Não tive muito tempo para reagir, pois Felipe continuou a caminhar, até que chegamos a frente de
uma réplica realista do portal temporal, sabia, pois com frequência aparecia nos televisores de plasma e
outdoors.
— Você já se perguntou sobre seu futuro, Miguel? E como nós podemos te oferecer?
— Honestamente, acredito que depois de tudo, poderei entrar na liga cibernética, correto?
— Errado, não está, mas não necessariamente correto.
O silêncio depois da última fala de Felipe me fez virar para ele com um olhar de reprovação e logo
perguntei com um tom mais agressivo:
— Por que me chamaram?
— Você pediu para ser honesto com você, então achei que seria honesto mostrar o que o futuro te
aguarda?
— Como assim?
— Lhe vejo daqui a dois anos, senhor Mendonça. Te espero na sala de recaptação.
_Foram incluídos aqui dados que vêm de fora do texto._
Lemma replaced_tagFree (s : str) :
  forall (skip : nat) (before : option N),
    tagFree (replaceFrom anyTag [32] skip before s) = true.
Proof.
  induction s as [|c t IH]; intros skip before.
  - destruct skip; [|reflexivity]. cbn [replaceFrom]. now rewrite anyTag_matchHere.
  - destruct skip as [|n]; cbn [replaceFrom]; [|apply IH].
    rewrite anyTag_matchHere.
    destruct (delimitedAt 60 62 (c :: t)) as [rest|] eqn:Htag.
    + destruct (length (c :: t) - length rest)%nat eqn:Hlen.
      * apply delimitedAt_split in Htag as (inner & E & _).
        apply (f_equal (@length N)) in E. simpl in E.
        rewrite length_app in E. simpl in *. lia.
      * change ([32] ++ ?x) with (32 :: x).
        rewrite tagFree_cons by discriminate. apply IH.
    + cbn [tagFree]. rewrite (untagged_head c t (Some c) Htag). apply IH.
Qed.

(** X16. The text [stripHtml] returns holds no tag: the tag pattern
    [<[^>]+>] matches nowhere in it.  A text without [<] is returned as it
    is. *)
Theorem stripHtml_no_tag (text : str) :
  test anyTag (stripHtml text) = false
  /\ (Forall (fun c => c <> 60) text -> stripHtml text = text).
Proof.
  split.
  - unfold test, stripHtml, replaceAll.
    now rewrite tagFree_search by apply replaced_tagFree.
  - intros Hplain. unfold stripHtml, replaceAll.
    assert (forall (r : regex) (rep : str) (before : option N),
              (exists rest, r = Seq (unit 60) rest) ->
              replaceFrom r rep 0 before text = text) as Hsame.
    { intros r rep before [rest ->]. apply replaceFrom_absent.
      intros b t Ht. unfold matchHere. cbn [matchAt unit].
      destruct t as [|x t']; [reflexivity|].
      destruct Ht as [Ht|Ht]; [discriminate|].
      assert (x <> 60) as Hx.
      { rewrite List.Forall_forall in Hplain. apply Hplain, Ht. now left. }
      assert ((60 =? x) = false) as -> by (apply N.eqb_neq; congruence).
      reflexivity. }
    rewrite (Hsame lineBreakTag) by (unfold lineBreakTag; cbn [seqs]; eauto).
    rewrite (Hsame paragraphEndTag) by (unfold paragraphEndTag; cbn [seqs]; eauto).
    apply Hsame. unfold anyTag. cbn [seqs]. eauto.
Qed.

End MarkupFacts.

(** ** The name in brackets of a transition title *)

Module BracketFacts.
Import JS Unicode Regex LowerThird JSFacts RegexFacts.

(** A text in brackets of [s]: one unit or more, none of them [\]]. *)
Definition bracketedIn (s found : str) : Prop :=
  exists pre inner post,
    s = pre ++ found ++ post /\ found = 91 :: inner ++ [93]
    /\ inner <> [] /\ Forall (fun c => c <> 93) inner.

Lemma bracketedIn_cons (c : N) (s found : str) :
  bracketedIn s found -> bracketedIn (c :: s) found.
Proof.
  intros (pre & inner & post & -> & H). exists (c :: pre), inner, post.
  split; [reflexivity | exact H].
Qed.
Lemma get_fields_length st opt (quad_ids : list string) :
  forall fields, get_fields' st quad_ids opt = Ok fields ->
                 length quad_ids = length fields.
Proof.
  induction quad_ids as [| q ids IH]; intros fields H.
  - cbn in H. now inversion H.
  - cbn [Optics.get_fields fold_right] in H.
    destruct (Optics.get_field toFieldFromCA st q opt) as [f | e];
      cbn [bind] in H; [| discriminate H].
    fold (get_fields' st ids opt) in H.
    destruct (get_fields' st ids opt) as [rest | e];
      cbn [bind] in H; [| discriminate H].
    inversion H; subst. cbn [length]. f_equal. now apply IH.
Qed.

Lemma get_fields_from st opt (quad_ids : list string) :
  forall fields,
    length quad_ids = length fields ->
    (forall q f, In (q, f) (combine quad_ids fields) -> get_field' st q opt = Ok f) ->
    get_fields' st quad_ids opt = Ok fields.
Proof.
  induction quad_ids as [| q ids IH]; intros [| f fields] Hlen Hall;
    try discriminate Hlen; [reflexivity |].
  cbn [Optics.get_fields fold_right].
  rewrite (Hall q f) by now left. cbn [bind].
  fold (get_fields' st ids opt).
  rewrite (IH fields).
  - reflexivity.
  - now injection Hlen.
  - intros q' f' Hin. apply Hall. now right.
Qed.

End SettledProperties.

(** X14.  A pass of the live ramp reports that the ramp is over exactly
    when every listed magnet is within [max_frac_change] times the
    magnitude of its book value of its target; such a pass changes nothing,
    and from such a state the ramp loop returns the state as it is. *)
Theorem ramp_pass_stops_when_settled
    (toCAFromField toFieldFromCA : string -> R -> R)
    (st : PhaseController) (targets : list (string * R)) (max_frac_change : R) :
  let settled :=
    forall q f, In (q, f) targets ->
      exists book, get_field toFieldFromCA st q "book" = Ok book /\
                   Rabs (f - book) <= max_frac_change * Rabs book in
  (forall st',
     ramp_pass toCAFromField toFieldFromCA st targets max_frac_change true
     = Ok (true, st') -> st' = st /\ settled) /\
  (settled ->
   ramp_pass toCAFromField toFieldFromCA st targets max_frac_change true
   = Ok (true, st) /\
   forall remaining,
     ramp_loop toCAFromField toFieldFromCA remaining false st targets max_frac_change
     = Ok st).
Proof.
  intros settled. split.
  - intros st' H.
    apply ramp_pass_true in H as (_ & Hst & Hs). now split.
  - intros Hs.
    pose proof (ramp_pass_settled_run toCAFromField toFieldFromCA targets
                  max_frac_change st true Hs) as Hrun.
    split; [exact Hrun |].
    intros [| remaining]; [reflexivity |].
    cbn [Optics.ramp_loop]. rewrite Hrun. cbn [bind fst snd].
    destruct remaining; reflexivity.
Qed.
Sem poder reagir sou puxado para dentro da máquina que pensava ser uma réplica, e antes de
Felipe sumir na minha frente, ele me disse algo que mudaria meu futuro:
— Obrigado por passar nos testes, as últimas cobaias não deram muito certo, mas não se
preocupe, nos veremos daqui a dois anos. E se tudo der errado, te colocarei junto dos outros nas
exposição. Seja bem vindo ao futuro, senhor Miguel Mendonça.